Однако у сада имелся и один недостаток. Не ограничившись растениями, мать завела тут и кое-какую живность: голубей с подрезанными крыльями и своих любимых павлинов – двух самцов и трех самок. И лишь для нее одной они приберегали свое почтение, даже приязнь. Они узнавали ее по звуку шагов, а когда она приходила – обычно с мешочком зерна, – самцы бежали ей навстречу. Поев, они важно расходились, распустив для нее хвосты веером. Я терпеть не могла павлинов – и за тщеславие, и за зловредный нрав. В детстве я как-то залюбовалась их опереньем и попыталась погладить одну из птиц, но та так больно клюнула меня, что с тех пор павлиньи клювы преследуют меня в кошмарах. Когда я думала о тех двух трупах в поле или о девушке, чье тело обглодали собаки, я невольно представляла себе, что бы сделали с их глазами клювы павлинов.

Но в то утро они нашли другую добычу.

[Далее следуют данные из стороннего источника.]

(** [int_ctx_new]: when the method cannot allocate its data, [EVP_PKEY_CTX_free] calls
    [pkey_hmac_cleanup], which goes through the null pointer [ctx->data]. *)
Definition int_ctx_new (key : option EVP_PKEY) : comp (option EVP_PKEY_CTX) :=
  o ← alloc;
  match o with
  | None => mret None
  | Some _ =>
    h ← pkey_hmac_init;
    match h with
    | None => crash
    | Some h => mret (Some (PkeyCtx EVP_PKEY_OP_UNDEFINED key h))
    end
  end.
Definition EVP_PKEY_CTX_new (key : option EVP_PKEY) : comp (option EVP_PKEY_CTX) :=
  match key with None => mret None | Some _ => int_ctx_new key end.
Definition EVP_PKEY_CTX_new_id : comp (option EVP_PKEY_CTX) := int_ctx_new None.

(** The return value and [dst->data]. *)
Definition pkey_hmac_copy (src : HMAC_PKEY_CTX) : comp (bool * option HMAC_PKEY_CTX) :=
  h ← pkey_hmac_init;
  match h with
  | None => mret (false, None)
  | Some d =>
    let d := HmacPkey (p_md src) (ktmp d) (HMAC_CTX_init (p_ctx d)) in
    '(ok, c) ← ((λ mem, Some (HMAC_CTX_copy mem (p_ctx d) (p_ctx src))) : comp (bool * HMAC_CTX));
    let d := HmacPkey (p_md d) (ktmp d) c in
    if negb ok then mret (false, Some d)
    else
      match ktmp src with
      | None => mret (true, Some d)
      | Some k =>
        s ← ASN1_STRING_set (ktmp d) k (Z.of_nat (length k));
        match s with
        | None => mret (false, Some d)
        | Some s => mret (true, Some (HmacPkey (p_md d) (Some s) (p_ctx d)))
        end
      end
  end.

Definition EVP_PKEY_CTX_dup (p : EVP_PKEY_CTX) : comp (option EVP_PKEY_CTX) :=
  o ← alloc;
  match o with
  | None => mret None
  | Some _ =>
    '(ok, d) ← pkey_hmac_copy (pdata p);
    match d with
    | None => crash
    | Some d => mret (if ok : bool then Some (PkeyCtx (operation p) (pkey p) d) else None)
    end
  end.

Definition pkey_hmac_ctrl (p : EVP_PKEY_CTX) (cmd : pkey_ctrl) : comp (Z * EVP_PKEY_CTX) :=
  let h := pdata p in
  let set h := PkeyCtx (operation p) (pkey p) h in
  match cmd with
  | EVP_PKEY_CTRL_SET_MAC_KEY key len =>
    if len <? -1 then mret (0, p)
    else
      s ← ASN1_STRING_set (ktmp h) key len;
      match s with
      | None => mret (0, p)
      | Some s => mret (1, set (HmacPkey (p_md h) (Some s) (p_ctx h)))
      end
  | EVP_PKEY_CTRL_MD md => mret (1, set (HmacPkey md (ktmp h) (p_ctx h)))
  | EVP_PKEY_CTRL_DIGESTINIT =>
    match pkey p with
    | None => crash
    | Some k =>
      '(ok, c) ← ((λ mem, HMAC_Init_ex junk mem (p_ctx h) (Some k) (Z.of_nat (length k)) false (p_md h)) : comp (bool * HMAC_CTX));
      mret (if ok : bool then 1 else 0, set (HmacPkey (p_md h) (ktmp h) c))
    end
  | EVP_PKEY_CTRL_OTHER => mret (-2, p)
  end.

(** For any type of key; [optype] may be -1. *)
Definition EVP_PKEY_CTX_ctrl (p : EVP_PKEY_CTX) (optype : Z) (cmd : pkey_ctrl) : comp (Z * EVP_PKEY_CTX) :=
  if operation p =? EVP_PKEY_OP_UNDEFINED then mret (-1, p)
  else if negb (optype =? -1) && (Z.land (operation p) optype =? 0) then mret (-1, p)
  else pkey_hmac_ctrl p cmd.

Definition EVP_PKEY_keygen_init (p : EVP_PKEY_CTX) : EVP_PKEY_CTX := PkeyCtx EVP_PKEY_OP_KEYGEN (pkey p) (pdata p).

(** The structure and its lock; only whether there is one matters. *)
Definition EVP_PKEY_new : comp (option unit) :=
  o ← alloc;
  match o with None => mret None | Some _ => alloc end.

Definition pkey_hmac_keygen (p : EVP_PKEY_CTX) : comp (option EVP_PKEY) :=
  match ktmp (pdata p) with
  | None => mret None
  | Some k => ASN1_STRING_dup k
  end.

(** The key, [None] for [NULL]: the result of [EVP_PKEY_assign] is ignored, which
    leaves [NULL] when there is no structure. *)
Definition EVP_PKEY_keygen (p : EVP_PKEY_CTX) : comp (Z * option EVP_PKEY) :=
  if negb (operation p =? EVP_PKEY_OP_KEYGEN) then mret (-1, None)
  else
    s ← EVP_PKEY_new;
    k ← pkey_hmac_keygen p;
    match k with
    | None => mret (0, None)
    | Some k => mret (1, match s with Some _ => Some k | None => None end)
    end.

Definition EVP_PKEY_new_mac_key (key : list Z) (keylen : Z) : comp (option EVP_PKEY) :=
  c ← EVP_PKEY_CTX_new_id;
  match c with
  | None => mret None
  | Some c =>
    '(r, c) ← EVP_PKEY_CTX_ctrl (EVP_PKEY_keygen_init c) EVP_PKEY_OP_KEYGEN (EVP_PKEY_CTRL_SET_MAC_KEY key keylen);
    if r <=? 0 then mret None
    else
      '(r, k) ← EVP_PKEY_keygen c;
      mret k
  end.

(** ** Digest contexts with a public-key context *)

(** [int_upd]: the update function is [int_update]. *)
Record MAC_CTX := MacCtx { base : EVP_MD_CTX; pctx : option EVP_PKEY_CTX; int_upd : bool }.
Definition MAC_CTX_init : MAC_CTX := MacCtx EVP_MD_CTX_init None false.

Definition hmac_signctx_init (p : EVP_PKEY_CTX) (m : MAC_CTX) : EVP_PKEY_CTX * MAC_CTX :=
  let h := pdata p in
  let f := Z.land (flags (base m)) (Z.lnot EVP_MD_CTX_FLAG_NO_INIT) in
  let p := PkeyCtx (operation p) (pkey p) (HmacPkey (p_md h) (ktmp h) (HMAC_CTX_set_flags (p_ctx h) f)) in
  (p, MacCtx (EVP_MD_CTX_set_flags (base m) EVP_MD_CTX_FLAG_NO_INIT) (Some p) true).

(** [EVP_DigestInit_ex] on a context whose public-key context is set: the flag
    [NO_INIT] is, so that the digest itself is not initialised. *)
Definition MAC_DigestInit_ex (ctx : MAC_CTX) (type : option EVP_MD) : comp (bool * MAC_CTX) :=
  '(r, b) ← ((λ mem, EVP_DigestInit_ex junk mem (base ctx) type) : comp (bool * EVP_MD_CTX));
  let ctx := MacCtx b (pctx ctx) (int_upd ctx) in
  if negb r then mret (false, ctx)
  else
    match pctx ctx with
    | None => mret (true, ctx)
    | Some p =>
      '(r, p) ← EVP_PKEY_CTX_ctrl p EVP_PKEY_OP_TYPE_SIG EVP_PKEY_CTRL_DIGESTINIT;
      mret (negb ((r <=? 0) && negb (r =? -2)), MacCtx b (Some p) (int_upd ctx))
    end.

(** [do_sigver_init] for signing with a given digest. *)
Definition EVP_DigestSignInit (ctx : MAC_CTX) (type : EVP_MD) (key : option EVP_PKEY) : comp (bool * MAC_CTX) :=
  c ← match pctx ctx with Some p => mret (Some p) | None => EVP_PKEY_CTX_new key end;
  match c with
  | None => mret (false, ctx)
  | Some p =>
    let '(p, ctx) := hmac_signctx_init p ctx in
    let p := PkeyCtx EVP_PKEY_OP_SIGNCTX (pkey p) (pdata p) in
    '(r, p) ← EVP_PKEY_CTX_ctrl p EVP_PKEY_OP_TYPE_SIG (EVP_PKEY_CTRL_MD (Some type));
    let ctx := MacCtx (base ctx) (Some p) (int_upd ctx) in
    if r <=? 0 then mret (false, ctx) else MAC_DigestInit_ex ctx (Some type)
  end.

(** [EVP_DigestSignUpdate] is [EVP_DigestUpdate]. *)
Definition EVP_DigestSignUpdate (ctx : MAC_CTX) (u : bool) (data : list Z) : comp (bool * MAC_CTX) :=
  if int_upd ctx then
    match pctx ctx with
    | None => crash
    | Some p =>
      let h := pdata p in
      '(ok, c) ← ((λ mem, r ← HMAC_Update (p_ctx h) u data; Some (r, mem)) : comp (bool * HMAC_CTX));
      mret (ok, MacCtx (base ctx) (Some (PkeyCtx (operation p) (pkey p) (HmacPkey (p_md h) (ktmp h) c))) true)
    end
  else
    '(ok, b) ← ((λ mem, r ← EVP_DigestUpdate (base ctx) u data; Some (r, mem)) : comp (bool * EVP_MD_CTX));
    mret (ok, MacCtx b (pctx ctx) false).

На каменной скамье сидел художник, а рядом с ним лежали кисти и десяток скляночек с красками. Он бросал зерно двум павлинам и внимательно наблюдал, как оба, упрямо сложив хвосты, волочат их за собой, словно веники. Но, завидев меня, один из павлинов испустил раздраженный резкий крик и двинулся в мою сторону, распустив свой веер в угрожающем танце.

– А!.. Не шевелитесь, – воскликнул художник, хватаясь за кисти, и руки его запорхали над склянками; он, несомненно, заранее решил, как смешает краски.

вернуться

12

Притчи, 1:23–28.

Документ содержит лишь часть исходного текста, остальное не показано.